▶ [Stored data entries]
*-*-*
(** (C12) Every hand-over ends: reconciling a transfer of a reachable system, as long
    as the groups' indices do not run out, comes within [settle_fuel] rounds to a
    completed or recovered transfer, by steps of the system, unless a group refuses
    an entry because its state would not fit. *)
Theorem handoff_settles s q t :
  topology_valid topology = true -> sys_reachable topology s ->
  co_transfers (sn_ctl (sy_now s)) !! q = Some t ->
  (forall g, g ∈ all_groups topology ->
     machine_applied (machine_at (sy_now s) g) + 2 * (MAX_TRANSFER_BYTES + 12) <= u64_max) ->
  exists s' out, settle topology settle_fuel s q = Some (s', out) /\ rtc (sys_step topology) s s'
    /\ (out = Some ECapacity
        \/ out = None /\ exists t', co_transfers (sn_ctl (sy_now s')) !! q = Some t' /\ complete t' = true).
Proof using CLaws DLaws.
  intros Htop Hs Ht Hroom. pose proof (sys_reachable_ok topology Htop s Hs) as Hok.
  assert (Hf : N.of_nat settle_fuel = MAX_TRANSFER_BYTES + 12) by (unfold settle_fuel; apply N2Nat.id).
  revert Hf. generalize settle_fuel. intros fuel Hf. apply (settle_ready topology Htop fuel s q t).
  - rewrite Hf. apply remaining_bound. intros image Hp.
    destruct (complete t) eqn:Hc; [unfold complete in Hc; by rewrite Hp in Hc|].
    destruct (own_image topology s Hok q t Ht Hc image) as [Hv _]; [by rewrite Hp|]. by apply image_fits.
  - split; [done|by apply reachable_marks|done|]. intros g Hg. rewrite Hf. by apply Hroom.
Qed.
End settles.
*-*-*
▶ [Problem] Every line of the data must be reproduced exactly.

▶ [Reply]
(** (C12) Every hand-over ends: reconciling a transfer of a reachable system, as long
    as the groups' indices do not run out, comes within [settle_fuel] rounds to a
    completed or recovered transfer, by steps of the system, unless a group refuses
    an entry because its state would not fit. *)
Theorem handoff_settles s q t :
  topology_valid topology = true -> sys_reachable topology s ->
  co_transfers (sn_ctl (sy_now s)) !! q = Some t ->
  (forall g, g ∈ all_groups topology ->
     machine_applied (machine_at (sy_now s) g) + 2 * (MAX_TRANSFER_BYTES + 12) <= u64_max) ->
  exists s' out, settle topology settle_fuel s q = Some (s', out) /\ rtc (sys_step topology) s s'
    /\ (out = Some ECapacity
        \/ out = None /\ exists t', co_transfers (sn_ctl (sy_now s')) !! q = Some t' /\ complete t' = true).
Proof using CLaws DLaws.
  intros Htop Hs Ht Hroom. pose proof (sys_reachable_ok topology Htop s Hs) as Hok.
  assert (Hf : N.of_nat settle_fuel = MAX_TRANSFER_BYTES + 12) by (unfold settle_fuel; apply N2Nat.id).
  revert Hf. generalize settle_fuel. intros fuel Hf. apply (settle_ready topology Htop fuel s q t).
  - rewrite Hf. apply remaining_bound. intros image Hp.
    destruct (complete t) eqn:Hc; [unfold complete in Hc; by rewrite Hp in Hc|].
    destruct (own_image topology s Hok q t Ht Hc image) as [Hv _]; [by rewrite Hp|]. by apply image_fits.
  - split; [done|by apply reachable_marks|done|]. intros g Hg. rewrite Hf. by apply Hroom.
Qed.
End settles.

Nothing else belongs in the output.